Joining Tables

Sifflet allows you to define joins between datasets as part of your monitor configuration. This enables powerful monitoring use cases where you can group by or filter on fields that reside in a secondary dataset.


🧠 Why Use Joins?

Joins help you:

  • Group by fields that don’t exist in your base dataset
    e.g., CUSTOMER_TYPE from a joined CUSTOMERS table
  • Filter based on attributes stored in a related dataset
    e.g., exclude dummy users or customers from a specific region

➕ Adding a Join

To define a join in the UI:

  1. In the monitor builder, click on + Add join
  2. Choose the table or view you want to join with
  3. Select the join type:
    • Inner
    • Left
    • Right
    • Outer (coming soon)
  4. Define the join condition by specifying matching columns between the datasets

📊 Group By from Joined Table

Once you've added a join, you can group your monitor by any field in the joined dataset.

Example: Group by CITY from a STORES table joined via store_id.

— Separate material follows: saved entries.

(** On a 64-bit scalar register, [inject_register_bitflip] writes the
    flipped value and then takes the read-back decision; it never raises. *)
Lemma inject_register_bitflip_scalar name r old ws bit σ :
  assoc name (registers σ) = Some r ->
  type_name r <> "union aarch64v" -> sizeof r = 8 ->
  words r = old :: ws -> 0 <= bit ->
  run (inject_register_bitflip (Some name) (Some bit)) σ =
    run (register_decision name old (Z.lxor old (2 ^ bit))
           (on_set r old (Z.lxor old (2 ^ bit))) (2 ^ 64 - 1))
        (after_set name 0 (Z.lxor old (2 ^ bit)) σ).
Proof.
  intros Hr Hty Hsz Hw Hbit. unfold inject_register_bitflip.
  rewrite run_bind, run_try_except, run_bind, (run_read_register _ _ _ Hr).
  cbn [run mret M_ret]. rewrite run_bind. cbn [run mret M_ret].
  rewrite Hsz. change (Z.min (8 * 8) 64) with 64.
  rewrite run_bind. cbn [run lift]. change (py_shiftl 1 64) with (@Ret Z (2 ^ 64)).
  cbv beta iota. cbn [default].
  rewrite run_bind. cbn [run mret M_ret]. rewrite run_try_except, run_bind.
  rewrite bool_decide_eq_false_2 by done.
  rewrite run_bind. unfold py_assert. change (8 =? 8) with true. cbn [run mret M_ret].
  rewrite run_bind. unfold py_shiftl. destruct (Z.ltb_spec bit 0); [lia|]. cbn [run lift].
  rewrite Z.shiftl_1_l. rewrite run_bind, run_set_word.
  rewrite run_bind, (run_read_word_after_set _ _ _ _ _ _ Hr Hw). cbn [run mret M_ret].
  rewrite Hw. cbn [hd].
  unfold register_decision.
  destruct (_ =? _); [reflexivity|].
  destruct (_ =? _); reflexivity.
Qed.
(** C7.  An empty listing ends [Lock] with the "no children" error: in
    any turn of the outer loop (first part), and so in every run of [Lock]
    from a handle that does not hold the lock whose last answered call is
    an empty listing (second part).  The flag stays [false], and no turn
    of fuel is needed beyond the one that makes the call. *)
Theorem Lock_empty_listing_fails :
  (forall (fuel : nat) (g : GlobalLock) st cerr (rest : list reply),
      run (lockLoop (S fuel) g) (RChildren ([], st, cerr) :: rest)
      = ([Ev (Children (conn g) (root g)) ([], st, cerr)],
         Returned (g, Some (fmt.Errorf msgNoChildren (ephemeralPath g))))) /\
  (forall (fuel : nat) (g : GlobalLock) script log o e,
      locked g = false ->
      run (Lock fuel g) script = (log, o) ->
      lastEvent log = Some e -> listing e = Some [] ->
      exists g',
        o = Returned (g', Some (fmt.Errorf msgNoChildren (ephemeralPath g'))) /\
        locked g' = false /\
        forall p, fmt.Errorf msgNoChildren (ephemeralPath g') <> fmt.Errorf msgNotObtained p).
Proof.
  split.
  - intros fuel g st cerr rest. apply lockLoop_empty_turn.
  - intros fuel g script log o e Hl H Hlast Hempty.
    destruct (String.eqb_spec (ephemeralPath g) "") as [Hp|Hp].
    2:{ rewrite (Lock_with_stale_path fuel g Hl Hp) in H. no_last_event H Hlast. }
    destruct script as [|a rest].
    { unfold Lock in H. rewrite Hl, Hp in H. no_last_event H Hlast. }
    rewrite run_Lock_create in H by assumption.
    destruct a as [[created [err|]]|?|?| |?]; try (no_last_event H Hlast).
    + cbn in H. injection H as <- <-. cbn in Hlast. injection Hlast as <-.
      discriminate Hempty.
    + split_run H as tl E. destruct tl as [|e' tl].
      * cbn in Hlast. injection Hlast as <-. discriminate Hempty.
      * rewrite lastEvent_cons in Hlast by discriminate.
        exists (set_ephemeralPath g created).
        split; [|split].
        -- eapply (proj1 (loops_empty_listing fuel)); eassumption.
        -- exact Hl.
        -- intros p E'. symmetry in E'. revert E'. apply notObtained_is_not_noChildren.
Qed.

Lemma Lock_empty_listing_fails_witness :
  run (Lock 1 freshHandle)
      [RCreate ("/lock/0000000001"%string, None); RChildren ([], None, None)]
  = ([Ev (Create 7%nat "/lock/" "" 3 (WorldACL PERM_ALL)) ("/lock/0000000001"%string, None);
      Ev (Children 7%nat "/lock") ([], None, None)],
     Returned (queuedHandle, Some (ErrorString
       "Lock in unknown state. Ephemeral path /lock/0000000001 exists but there are no children.")))
  /\ exists g',
      Returned (queuedHandle, Some (ErrorString
       "Lock in unknown state. Ephemeral path /lock/0000000001 exists but there are no children."))
      = Returned (g', Some (fmt.Errorf msgNoChildren (ephemeralPath g'))) /\
      locked g' = false.
Proof.
  split; [reflexivity|].
  destruct (proj2 Lock_empty_listing_fails 1%nat freshHandle
              [RCreate ("/lock/0000000001"%string, None); RChildren ([], None, None)]
              _ _ (Ev (Children 7%nat "/lock") ([], None, None))
              eq_refl eq_refl eq_refl eq_refl) as (g' & E & Hl & _).
  exists g'. split; [exact E|exact Hl].
Defined.

(** ** Taking the lock *)

(** C5.  Three facts about the test [children[0] == path.Base(g.ephemeralPath)].
    (1) In any turn of the outer loop where the least name of the listing
    is the handle's own, [Lock] sets the flag and returns [nil]; the only
    call of that turn is the listing, so no watch is registered.
    (2) Every run of [Lock] that starts without the lock and returns with
    the flag set returns [nil], and its last call is such a listing: no
    other exit sets the flag.
    (3) A contender that finds its node the only child makes two calls,
    [Create] and [Children], and none of them is a watch. *)
Theorem Lock_granted_only_at_minimum :
  (forall (fuel : nat) (g : GlobalLock) children st cerr (rest : list reply),
      hd_error (sort.Strings children) = Some (path.Base (ephemeralPath g)) ->
      run (lockLoop (S fuel) g) (RChildren (children, st, cerr) :: rest)
      = ([Ev (Children (conn g) (root g)) (children, st, cerr)],
         Returned (set_locked g true, None))) /\
  (forall (fuel : nat) (g : GlobalLock) script log r,
      locked g = false ->
      run (Lock fuel g) script = (log, Returned r) ->
      locked (fst r) = true ->
      snd r = None /\
      exists e children,
        lastEvent log = Some e /\ listing e = Some children /\
        hd_error (sort.Strings children) = Some (path.Base (ephemeralPath (fst r)))) /\
  (forall (fuel : nat) (session : ZkSession) (rootPath created : string) st cerr
          (rest : list reply),
      let g := NewGlobalLock session rootPath in
      exists log,
        run (Lock (S fuel) g)
            (RCreate (created, None) :: RChildren ([path.Base created], st, cerr) :: rest)
        = (log, Returned ({| Session := session; root := rootPath;
                             ephemeralPath := created; locked := true |}, None)) /\
        List.length log = 2%nat /\ existsb isWatch log = false).
Proof.
  split; [intros; now apply lockLoop_granting_turn|]. split.
  - intros fuel g script log r Hl H Hr.
    destruct (String.eqb_spec (ephemeralPath g) "") as [Hp|Hp].
    2:{ rewrite (Lock_with_stale_path fuel g Hl Hp) in H.
        injection H as <- <-. cbn in Hr. congruence. }
    destruct script as [|a rest].
    { unfold Lock in H. rewrite Hl, Hp in H. discriminate H. }
    rewrite run_Lock_create in H by assumption.
    destruct a as [[created [err|]]|?|?| |?]; try discriminate H.
    + cbn in H. injection H as <- <-. cbn in Hr. congruence.
    + split_run H as tl E.
      destruct (proj1 (loops_grant fuel) (set_ephemeralPath g created) rest tl r E Hl Hr)
        as (-> & e & cs & Hlast & Hcs & Hmin).
      split; [reflexivity|].
      exists e, cs. rewrite lastEvent_cons by (eapply lastEvent_Some_nonempty, Hlast).
      auto.
  - intros fuel session rootPath created st cerr rest g.
    eexists. split.
    + rewrite run_Lock_create by reflexivity. cbv beta iota.
      rewrite lockLoop_granting_turn by reflexivity. reflexivity.
    + split; reflexivity.
Qed.

Lemma Lock_granted_only_at_minimum_witness :
  hd_error (sort.Strings ["0000000003"; "0000000001"]%string)
  = Some (path.Base (ephemeralPath queuedHandle)) /\
  run (lockLoop 1 queuedHandle)
      [RChildren (["0000000003"; "0000000001"]%string, None, None)]
  = ([Ev (Children 7%nat "/lock") (["0000000003"; "0000000001"]%string, None, None)],
     Returned (heldHandle, None)).
Proof.
  split; [reflexivity|].
  apply (proj1 Lock_granted_only_at_minimum 0%nat queuedHandle
               ["0000000003"; "0000000001"]%string None None [] eq_refl).
Defined.

(** ** The order of the listing *)




(** ** Errors of the client *)

(** What [Lock] does propagate: the error of [Create] and the error of
    [ExistsW] come back as they are, the flag still [false]. *)
Lemma Lock_propagates_Create_and_ExistsW :
  (forall fuel g created e rest,
      locked g = false -> ephemeralPath g = ""%string ->
      snd (run (Lock fuel g) (RCreate (created, Some e) :: rest))
      = Returned (set_ephemeralPath g created, Some e)) /\
  (forall fuel g children myIndex predecessor stat w e rest,
      index children (myIndex - 1) = Some predecessor ->
      snd (run (watchLoop (S fuel) g children myIndex) (RExistsW (stat, w, Some e) :: rest))
      = Returned (g, Some e)).
Proof.
  split.
  - intros fuel g created e rest Hl Hp. now rewrite run_Lock_create.
  - intros fuel g children myIndex predecessor stat w e rest Hpred.
    now rewrite (run_watchLoop _ _ _ _ predecessor).
Qed.

(** C2, on the code.  The error of [Children] is assigned and never read.
    When the call fails with an empty listing, [Lock] returns the "no
    children" error of its own, which is not the client's error; when it
    fails with a listing headed by the handle's own name, the error is
    dropped and [Lock] reports success. *)
Theorem Lock_drops_Children_error :
  forall (fuel : nat) (g : GlobalLock) (created : string) (code : Z) st (rest : list reply),
    locked g = false -> ephemeralPath g = ""%string ->
    (snd (run (Lock (S fuel) g)
              (RCreate (created, None) :: RChildren ([], st, Some (ZkError code)) :: rest))
     = Returned (set_ephemeralPath g created, Some (fmt.Errorf msgNoChildren created)) /\
     fmt.Errorf msgNoChildren created <> ZkError code) /\
    snd (run (Lock (S fuel) g)
             (RCreate (created, None)
                :: RChildren ([path.Base created], st, Some (ZkError code)) :: rest))
    = Returned (set_locked (set_ephemeralPath g created) true, None).
Proof.
  intros fuel g created code st rest Hl Hp. split; [split|].
  - rewrite run_Lock_create by assumption. cbv beta iota.
    rewrite lockLoop_empty_turn. reflexivity.
  - discriminate.
  - rewrite run_Lock_create by assumption. cbv beta iota.
    rewrite lockLoop_granting_turn by reflexivity. reflexivity.
Qed.

Lemma Lock_drops_Children_error_witness :
  (locked freshHandle = false /\ ephemeralPath freshHandle = ""%string) /\
  snd (run (Lock 1 freshHandle)
           [RCreate ("/lock/0000000001"%string, None);
            RChildren ([], None, Some (ZkError (-4)))])
  = Returned (queuedHandle, Some (ErrorString
      "Lock in unknown state. Ephemeral path /lock/0000000001 exists but there are no children.")).
Proof.
  split; [split; reflexivity|].
  exact (proj1 (proj1 (Lock_drops_Children_error 0%nat freshHandle
                         "/lock/0000000001"%string (-4) None [] eq_refl eq_refl))).
Defined.

(** ** After the watch *)

(** C3, on the code.  [watchLoop] is at [ExistsW] on the predecessor.
    (1) With a [nil] stat the inner loop is left, and the next call is
    [Children] on the root.
    (2) With a stat, [Lock] receives from the watch channel, and the call
    after that is [ExistsW] on the same predecessor of the same listing.
    (3) At that point an answer to [Children] meets no call: the listing
    is not read again. *)
Theorem watchLoop_after_wake :
  forall (fuel : nat) (g : GlobalLock) children myIndex predecessor,
    index children (myIndex - 1) = Some predecessor ->
    let watch := ExistsW (conn g) (root g ++ "/" ++ predecessor)%string in
    (forall w listed rest,
        exists log o,
          run (watchLoop (S (S fuel)) g children myIndex)
              (RExistsW (None, w, None) :: RChildren listed :: rest)
          = (Ev watch (None, w, None) :: Ev (Children (conn g) (root g)) listed :: log, o)) /\
    (forall st w again rest,
        exists log o,
          run (watchLoop (S (S fuel)) g children myIndex)
              (RExistsW (Some st, w, None) :: RRecv :: RExistsW again :: rest)
          = (Ev watch (Some st, w, None) :: Ev (Recv w) tt :: Ev watch again :: log, o)) /\
    (forall st w listed rest,
        run (watchLoop (S (S fuel)) g children myIndex)
            (RExistsW (Some st, w, None) :: RRecv :: RChildren listed :: rest)
        = ([Ev watch (Some st, w, None); Ev (Recv w) tt], Unexpected)).
Proof.
  intros fuel g children myIndex predecessor Hpred watch. split; [|split].
  - intros w [[cs st] cerr] rest.
    rewrite (run_watchLoop _ _ _ _ predecessor) by exact Hpred. cbv beta iota.
    rewrite run_lockLoop. cbv zeta.
    destruct (run _ rest) as [log o]. now exists log, o.
  - intros st w again rest.
    rewrite (run_watchLoop _ _ _ _ predecessor) by exact Hpred. cbv beta iota.
    rewrite run_Recv, (run_watchLoop _ _ _ _ predecessor) by exact Hpred.
    destruct again as [[stat' w'] err'].
    destruct (run _ rest) as [log o]. now exists log, o.
  - intros st w listed rest.
    rewrite (run_watchLoop _ _ _ _ predecessor) by exact Hpred. cbv beta iota.
    rewrite run_Recv, (run_watchLoop _ _ _ _ predecessor) by exact Hpred.
    reflexivity.
Qed.

Lemma watchLoop_after_wake_witness :
  index ["0000000001"; "0000000003"; "0000000004"]%string (2 - 1)
  = Some "0000000003"%string /\
  run (watchLoop 2 (set_ephemeralPath freshHandle "/lock/0000000004")
                 ["0000000001"; "0000000003"; "0000000004"]%string 2)
      [RExistsW (Some someStat, 1%nat, None); RRecv;
       RChildren (["0000000004"]%string, None, None)]
  = ([Ev (ExistsW 7%nat "/lock/0000000003") (Some someStat, 1%nat, None);
      Ev (Recv 1%nat) tt], Unexpected).
Proof.
  split; [reflexivity|].
  exact (proj2 (proj2 (watchLoop_after_wake 0%nat
                 (set_ephemeralPath freshHandle "/lock/0000000004")
                 ["0000000001"; "0000000003"; "0000000004"]%string 2
                 "0000000003"%string eq_refl))
               someStat 1%nat (["0000000004"]%string, None, None) []).
Defined.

🔍 Filtering with Joined Fields

Joins also enable filtering based on data from the joined dataset.

Examples:

  • Exclude records where CUSTOMERS.is_dummy = TRUE
  • Include only users where COUNTRY = 'FRANCE'

You can add such conditions in the filter section after defining your join.

🛠️ YAML Support

You can also define joins in your monitor YAML configuration if you're using Data Quality as Code.

datasets:
  - uri: snowflake://sifflet-internal/DEMO.TEST.AGG_CASE_WHEN
joins:
  - dataset:
      uri: snowflake://sifflet-internal/DEMO.TEST.ALLUSERS
    joinCondition:
      kind: Equality
      fieldPairs:
        - leftField:
            dataset:
              uri: snowflake://sifflet-internal/DEMO.TEST.AGG_CASE_WHEN
            name: FIRSTNAME
          rightField:
            dataset:
              uri: snowflake://sifflet-internal/DEMO.TEST.ALLUSERS
            name: FIRSTNAME